Âgée de 38 ans, la cadette  d'une fratrie de 8 enfants voit arriver Jack, le fils prodigue, le frère au passé douloureux et à  l'humeur inégale. Vingt ans qu'il n'était pas revenu. Vingt ans qu'ils ne s'étaient pas revus ?
Les retrouvailles sont tendues, pudiques, particulières.
Chacun avec ses fêlures et ses parts d'ombre apprendra à se (re)connaître, grâce au regard bienveillant et déculpabilisant du père, au seuil de sa mort.
Le rythme un peu déroutant donné au texte épouse cependant parfaitement le quotidien et les retours en arrière de ces trois personnages inoubliables. L'enchaînement des petits détails actuels comme des drames anciens racontent avec justesse l'attachement spirituel de ce vieux révérend aux siens mais aussi au lieu.
La morale et la culture (biblique) contre la fatalité et la nostalgie.
L'amour de son prochain contre les erreurs de choix de vie.
Ce livre intime et rédempteur  très teinté de religion protestante nous parle de famille et s'articule autour de la triple question de l'amour,  du pardon et de la foi.
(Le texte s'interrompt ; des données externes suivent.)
(* ===== verification/MsgpackProofs.v ===== *)
(** * MessagePack: what is written is read back

    [reads rd bytes v] is the contract of a reader: wherever [bytes] come
    next, [rd] returns [v] and stops right behind them.  Each writer meets the
    contract of its reader, and [skip] meets it for every value. *)

From S2P Require Import Prelude Net Msgpack.
Local Open Scope Z_scope.

(** ** Positions *)

Definition next (r : Reader) : list Z := drop (rd_pos r) (rd_buf r).
Definition Reader_ok (r : Reader) : Prop := (rd_pos r <= length (rd_buf r))%nat.

Lemma next_new buf : next (Reader_new buf) = buf.
Proof. done. Qed.

Lemma Reader_new_ok buf : Reader_ok (Reader_new buf).
Proof. unfold Reader_ok. simpl. lia. Qed.

Lemma length_next r : length (next r) = remaining r.
Proof. apply length_drop. Qed.

Lemma next_forward n r : next (forward n r) = drop n (next r).
Proof. unfold next. simpl. by rewrite drop_drop. Qed.

Lemma forward_forward n m r : forward m (forward n r) = forward (n + m) r.
Proof. unfold forward. simpl. f_equal. lia. Qed.

Lemma forward_0 r : forward 0 r = r.
Proof. destruct r. unfold forward. simpl. f_equal. lia. Qed.

(** Stepping over [bytes] keeps the reader inside and leaves the rest. *)
Lemma forward_over r bytes rest :
  Reader_ok r -> next r = bytes ++ rest ->
  Reader_ok (forward (length bytes) r) /\ next (forward (length bytes) r) = rest.
Proof.
  intros Hr Hn. rewrite next_forward, Hn, drop_app_length. split; [|done].
  assert (length bytes <= length (next r))%nat as Hl by (rewrite Hn, length_app; lia).
  rewrite length_next in Hl. unfold Reader_ok, remaining in *. simpl. lia.
Qed.
Lemma array_wire_reads {A} (item : Reader -> WRead A) (wire : A -> list (Text * list Z)) xs :
  Forall (fun x => wreads item (map_wire (wire x)) x) xs -> Z.of_nat (length xs) < 2 ^ 32 ->
  wreads (read_array_of item []) (items_wire (fun x => map_wire (wire x)) xs) xs.
Proof.
  intros Hx Hl. rewrite <- (map_id xs) at 2.
  apply (array_of_reads item _ (fun x => x) xs []); [done|intros; apply wire_nonempty_map|done].
Qed.

Definition Reply_state (reply : Reply) : ReplyFields :=
  match reply with
  | ROk => mkReplyFields (Some true) None None WAnswer_default WAddresses_default StatusReport_default
  | RError m => mkReplyFields (Some false) (Some m) None WAnswer_default WAddresses_default StatusReport_default
  | RAnswer a =>
      mkReplyFields (Some true) None (Some (lit "answer")) a
        (mkWAddresses (wa_outcome a) [] [] (wa_source a) (wa_validation a)) StatusReport_default
  | RAddresses a =>
      mkReplyFields (Some true) None (Some (lit "addresses"))
        (mkWAnswer (wd_outcome a) [] (wd_source a) None None (wd_validation a) 0) a StatusReport_default
  | RStatus s => mkReplyFields (Some true) None (Some (lit "status")) WAnswer_default WAddresses_default s
  end.

Lemma addresses_of_outs xs : addresses_of (map (fun x => (Some (ao_address x), ao_ttl x)) xs) = xs.
Proof. unfold addresses_of. induction xs as [|[a t] xs IH]; simpl; [done|]. f_equal. apply IH. Qed.

Lemma addresses_reads xs : Forall AddressOut_wf xs -> Z.of_nat (length xs) < 2 ^ 32 ->
  wreads (read_array_of read_address []) (items_wire (fun x => map_wire (address_fields x)) xs)
    (map (fun x => (Some (ao_address x), ao_ttl x)) xs).
Proof.
  intros Hx Hl. apply (array_of_reads read_address _ (fun x => (Some (ao_address x), ao_ttl x)) xs []);
    [|intros; apply wire_nonempty_map|done].
  eapply Forall_impl; [done|]. apply address_reads.
Qed.

Lemma Reply_chain reply : Reply_wf reply -> chain reply_field reply_init (Reply_fields reply) (Reply_state reply).
Proof.
  intros Hw. unfold reply_init.
  destruct reply as [|m|a|a|s]; simpl in Hw; unfold Reply_fields; reply_step ltac:(apply rd_bool_reads).
  - constructor.
  - reply_step ltac:(by apply rd_str_reads). constructor.
  - destruct Hw as (Hr & Hl & Hs & Hv & Hi & Hc). destruct (wrap_uint 16 (wa_rcode a) Hc ltac:(lia)) as [Hc' Ec].
    destruct (Outcome_roundtrip (wa_outcome a)) as [Ho Eo].
    destruct (Validation_roundtrip (wa_validation a)) as [Hd Ed].
    reply_step lit_str. reply_step ltac:(by apply rd_str_reads).
    reply_step ltac:(apply array_wire_reads; [eapply Forall_impl; [exact Hr|apply record_reads]|done]).
    reply_step ltac:(by apply rd_str_reads). reply_step ltac:(by apply opt_str_reads).
    reply_step ltac:(by apply opt_str_reads). reply_step ltac:(by apply rd_str_reads).
    reply_step ltac:(by apply rd_uint_reads). cbv zeta. rewrite Eo, Ed, Ec. destruct a. constructor.
  - destruct Hw as (Hc & Ha & Hl & Hs).
    destruct (Outcome_roundtrip (wd_outcome a)) as [Ho Eo].
    destruct (Validation_roundtrip (wd_validation a)) as [Hd Ed].
    reply_step lit_str. reply_step ltac:(by apply rd_str_reads). reply_step ltac:(by apply rd_str_reads).
    reply_step ltac:(by apply addresses_reads). reply_step ltac:(by apply rd_str_reads).
    reply_step ltac:(by apply rd_str_reads). cbv zeta. rewrite Eo, Ed, addresses_of_outs. destruct a. constructor.
  - destruct Hw as (Hh & Hs & Hl & Hf & He & Hc).
    reply_step lit_str. reply_step ltac:(by apply rd_str_reads). reply_step ltac:(by apply rd_bool_reads).
    reply_step ltac:(apply array_wire_reads; [eapply Forall_impl; [exact Hs|apply scope_reads]|done]).
    reply_step ltac:(by apply str_list_reads). reply_step ltac:(by apply rd_uint_reads).
    reply_step ltac:(by apply counters_reads). destruct s. constructor.
Qed.

Lemma Reply_of_state reply : Reply_of (Reply_state reply) = Ok reply.
Proof. by destruct reply. Qed.

Lemma Reply_fields_ok reply : fields_ok (Reply_fields reply).
Proof.
  destruct reply as [|m|a|a|s]; (split_and!; [by_decide|by_decide| |vm_compute; done]);
    unfold Reply_fields, opt_str_wire; repeat case_match; fields_nonempty.
Qed.

Lemma Reply_decode_encode reply : Reply_wf reply -> Reply_decode (Reply_encode reply) = Ok reply.
Proof.
  intros Hr. unfold Reply_decode. fold reply_init.
  rewrite Reply_encode_fields, (for_each_wire _ _ _ _ (Reply_chain reply Hr) (Reply_fields_ok reply)).
  apply Reply_of_state.
Qed.
(* ===== verification/Stub.v ===== *)
(** * The stub door (resolvd/src/stub.rs)

    DNS on the loopback: which packets become questions, how an answer is
    rendered, and the table of TCP clients.  Sockets are the caller's: what
    [recv_from], [accept] and [read] returned comes in as data, what is sent
    comes out as effects. *)

From S2P Require Import Prelude Net Names Message MessageProofs Cache EngineState Io.
Local Open Scope Z_scope.

Definition TCP_TIMEOUT : Z := from_secs 10.
Definition IO_BATCH_LIMIT : nat := 64.

(** ** Queries and replies *)

Definition set_rcode (code : Z) (m : Message) : Message :=
  let h := header m in
  mkMessage
    (mkHeader (h_id h) (response h) (opcode h) (authoritative h) (truncated h) (recursion_desired h)
       (recursion_available h) (authentic_data h) (checking_disabled h) code)
    (questions m) (answers m) (authority m) (additional m).

Definition push_additional (r : Record_) (m : Message) : Message :=
  mkMessage (header m) (questions m) (answers m) (authority m) (additional m ++ [r]).

Definition push_answers (rs : list Record_) (m : Message) : Message :=
  mkMessage (header m) (questions m) (answers m ++ rs) (authority m) (additional m).

Definition with_class (class : Z) (r : Record_) : Record_ :=
  mkRecord (r_name r) (r_rtype r) class (r_ttl r) (r_rdata r).

(** The FORMERR for a packet that does not decode but has a header. *)
Definition formerr_reply (bytes : list Z) : Message :=
  mkMessage (mkHeader (u16_of bytes 0) true 0 false false false false false false rcode.FORMERR)
    [] [] [] [].

Definition error_reply (message : Message) (code : Z) : Message :=
  let r := set_rcode code (reply_to message) in
  match Message_opt message with
  | Some opt => push_additional (with_class (r_class opt) (Record_opt EDNS_UDP_SIZE false)) r
  | None => r
  end.

(** [Err (Some reply)] answers with an error, [Err None] not at all. *)
Definition parse_query (bytes : list Z) : result (option (list Z)) Message :=
  match Message_decode bytes with
  | Err _ =>
      Err (if (12 <=? length bytes)%nat then ok (Message_encode (formerr_reply bytes)) else None)
  | Ok message =>
      if response (header message) then Err None
      else if negb (opcode (header message) =? 0) then
        Err (ok (Message_encode (error_reply message rcode.NOTIMP)))
      else
        match Message_question message with
        | None => Err (ok (Message_encode (error_reply message rcode.FORMERR)))
        | Some question =>
            if negb (q_class question =? class_IN) then
              Err (ok (Message_encode (error_reply message rcode.NOTIMP)))
            else Ok message
        end
  end.

(** The CNAME that says the answer is at an expanded name. *)
Definition expansion_cname (query : Message) (answer : Answer) : list Record_ :=
  match Message_question query, a_resolved_name answer with
  | Some q, Some resolved =>
      if negb (Name_eqb (q_name q) resolved) then
        [Record_new (q_name q)
           (default (a_negative_ttl answer) (list_min (map r_ttl (a_records answer))))
           (RCname resolved)]
      else []
  | _, _ => []
  end.

Definition build_reply (query : Message) (answer : Answer) : Message :=
  let reply := reply_to query in
  let reply :=
    match a_outcome answer with
    | Found =>
        push_answers (a_records answer)
          (push_answers (expansion_cname query answer) (set_rcode rcode.NOERROR reply))
    | NotFound => set_rcode rcode.NXDOMAIN reply
    | Unavailable => set_rcode rcode.SERVFAIL reply
    end in
  match Message_opt query with
  | Some _ => push_additional (Record_opt EDNS_UDP_SIZE false) reply
  | None => reply
  end.

(** ** The door's state

    A peer is its address and port, a stream the caller's handle for it. *)

Record Peer : Type := mkPeer { p_ip : IpAddr; p_port : Z }.

#[export] Instance Peer_eq_dec : EqDecision Peer.
Proof. solve_decision. Defined.

Inductive Origin : Type :=
| OUdp (peer : Peer) (query : Message)
| OTcp (stream : Z) (query : Message).

Inductive Incoming : Type :=
| Query (origin : Origin)
| Nothing.

Record TcpClient : Type := mkTcpClient { tc_stream : Z; tc_buf : list Z; tc_since : Z }.

Record Stub : Type := mkStub {
  clients : gmap Z TcpClient;
  next_client : Z;
  replies : Replies;
  accept_backoff : AcceptBackoff;
}.

Definition put_clients (x : gmap Z TcpClient) (s : Stub) : Stub :=
  mkStub x (next_client s) (replies s) (accept_backoff s).

Definition put_replies (x : Replies) (s : Stub) : Stub :=
  mkStub (clients s) (next_client s) x (accept_backoff s).

Definition put_backoff (x : AcceptBackoff) (s : Stub) : Stub :=
  mkStub (clients s) (next_client s) (replies s) x.

(** What the operations send: a datagram, or the bytes a stream took. *)
Inductive Effect : Type :=
| SendUdp (peer : Peer) (bytes : list Z)
| WriteTcp (stream : Z) (bytes : list Z).

Definition Stub_open : Stub := mkStub ∅ 1 Replies_default AcceptBackoff_default.

Definition tcp_frame (message : list Z) : list Z :=
  be_bytes 2 (wrap 16 (Z.of_nat (length message))) ++ message.

(** [w] is what the stream does with the write, [at_] the clock then. *)
Definition send_tcp (s : Stub) (stream : Z) (message : list Z) (w : Write) (at_ : Z)
  : Stub * list Effect :=
  let frame := tcp_frame message in
  (put_replies (enqueue (replies s) stream frame w at_).1 s, [WriteTcp stream (wrote w frame)]).

(** What one [recv_from] returned. *)
Inductive RecvUdp : Type :=
| Datagram (bytes : list Z) (peer : Peer)
| UdpWouldBlock
| UdpInterrupted
| UdpError.

Fixpoint receive_udp_loop (batch : nat) (rs : list RecvUdp) : list Incoming * list Effect :=
  match batch, rs with
  | S batch, Datagram bytes peer :: rs =>
      let '(out, eff) := receive_udp_loop batch rs in
      if negb (is_loopback (p_ip peer)) then (out, eff)
      else
        match parse_query bytes with
        | Ok query => (Query (OUdp peer query) :: out, eff)
        | Err (Some reply) => (out, SendUdp peer reply :: eff)
        | Err None => (out, eff)
        end
  | S batch, UdpInterrupted :: rs => receive_udp_loop batch rs
  | _, _ => ([], [])
  end.

Definition receive_udp (rs : list RecvUdp) : list Incoming * list Effect :=
  receive_udp_loop IO_BATCH_LIMIT rs.

(** What one [accept] returned; [nonblocking] is whether the stream could be
    made so, [at_] the clock at a failure. *)
Inductive AcceptTcp : Type :=
| Accepted (stream : Z) (peer : Peer) (nonblocking : bool)
| TcpWouldBlock
| TcpInterrupted
| TcpError (at_ : Z).

Fixpoint accept_loop (batch : nat) (s : Stub) (rs : list AcceptTcp) (now : Z) (limit : nat) : Stub :=
  match batch, rs with
  | S batch, Accepted stream peer nonblocking :: rs =>
      if (limit <=? size (clients s))%nat || negb (is_loopback (p_ip peer)) || negb nonblocking
      then accept_loop batch s rs now limit
      else
        accept_loop batch
          (mkStub (<[next_client s := mkTcpClient stream [] now]> (clients s)) (next_client s + 1)
             (replies s) (accept_backoff s))
          rs now limit
  | S batch, TcpInterrupted :: rs => accept_loop batch s rs now limit
  | S _, TcpError at_ :: _ => put_backoff (backoff_failed (accept_backoff s) at_) s
  | _, _ => s
  end.

Definition accept (s : Stub) (rs : list AcceptTcp) (now : Z) (limit : nat) : Stub :=
  accept_loop IO_BATCH_LIMIT s rs now limit.

Definition client_fds `{MapOrder} (s : Stub) : list (Z * Z) :=
  map (fun ic => (ic.1, tc_stream ic.2)) (map_iter (clients s)).

(** The read loop: [None] when the client is dropped, else the buffer and
    whether the peer closed. *)
Fixpoint read_client (buf : list Z) (rs : list ReadTcp) : option (list Z * bool) :=
  match rs with
  | ReadEof :: _ => Some (buf, true)
  | ReadBytes chunk :: rs =>
      let buf := buf ++ chunk in
      if (2 + MAX_MESSAGE_SIZE <? Z.of_nat (length buf)) then None else read_client buf rs
  | ReadInterrupted :: rs => read_client buf rs
  | ReadError :: _ => None
  | ReadWouldBlock :: _ | [] => Some (buf, false)
  end.

Definition remove_client (id : Z) (s : Stub) : Stub := put_clients (delete id (clients s)) s.

(** A complete frame leaves the table as a query, or with its error. *)
Definition finish_client (s : Stub) (id : Z) (c : TcpClient) (payload : list Z) (w : Write) (at_ : Z)
  : Stub * option Incoming * list Effect :=
  let s := remove_client id s in
  match parse_query payload with
  | Ok query => (s, Some (Query (OTcp (tc_stream c) query)), [])
  | Err (Some reply) => let '(s, eff) := send_tcp s (tc_stream c) reply w at_ in (s, Some Nothing, eff)
  | Err None => (s, Some Nothing, [])
  end.

(** [w] and [at_] are for the error reply, when there is one. *)
Definition service_client (s : Stub) (id : Z) (rs : list ReadTcp) (w : Write) (at_ : Z)
  : Stub * option Incoming * list Effect :=
  match clients s !! id with
  | None => (s, None, [])
  | Some c =>
      match read_client (tc_buf c) rs with
      | None => (remove_client id s, Some Nothing, [])
      | Some (buf, eof) =>
          let waiting :=
            if eof then (remove_client id s, Some Nothing, [])
            else (put_clients (<[id := mkTcpClient (tc_stream c) buf (tc_since c)]> (clients s)) s,
                  None, []) in
          if (length buf <? 2)%nat then waiting
          else
            let len := Z.to_nat (from_be (take 2 buf)) in
            if (length buf <? 2 + len)%nat then waiting
            else finish_client s id c (take len (drop 2 buf)) w at_
      end
  end.

Definition Stub_expire (s : Stub) (now : Z) : Stub :=
  let s := put_clients
    (filter (fun kc => saturating_duration_since now (tc_since kc.2) < TCP_TIMEOUT) (clients s)) s in
  put_replies (replies_expire (replies s) now).1 s.

Definition listener_fd (s : Stub) (fd now : Z) : Z := poll_fd (accept_backoff s) fd now.

Definition Stub_next_deadline `{MapOrder} (s : Stub) (now : Z) : option Z :=
  list_min (map (fun kc => tc_since kc.2 + TCP_TIMEOUT) (map_iter (clients s))
            ++ option_list (replies_deadline (replies s))
            ++ option_list (backoff_deadline (accept_backoff s) now)).

Definition Stub_answer (s : Stub) (origin : Origin) (answer : Answer) (w : Write) (at_ : Z)
  : Stub * list Effect :=
  match origin with
  | OUdp peer query =>
      match encode_udp (build_reply query answer) (udp_size query) with
      | Ok bytes => (s, [SendUdp peer bytes])
      | Err _ => (s, [])
      end
  | OTcp stream query =>
      match Message_encode (build_reply query answer) with
      | Ok bytes => send_tcp s stream bytes w at_
      | Err _ => (s, [])
      end
  end.

Definition service_reply (s : Stub) (id : Z) (w : Write) (now : Z) : Stub :=
  put_replies (service (replies s) id w now).1 s.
Même si je l'ai trouvé  longuet, en raison d'un style dense et d'une écriture serrée,  je n'ai pas pu le lâcher, tant les personnages sont merveilleusement humains et touchants d'amour. 
Leur densité, la très belle écriture de Marilynne Robinson, la profondeur de son questionnement rendent ce texte universel et en font une belle leçon d'humilité et de retour sur soi.
Lien : http://justelire.fr/chez-nou..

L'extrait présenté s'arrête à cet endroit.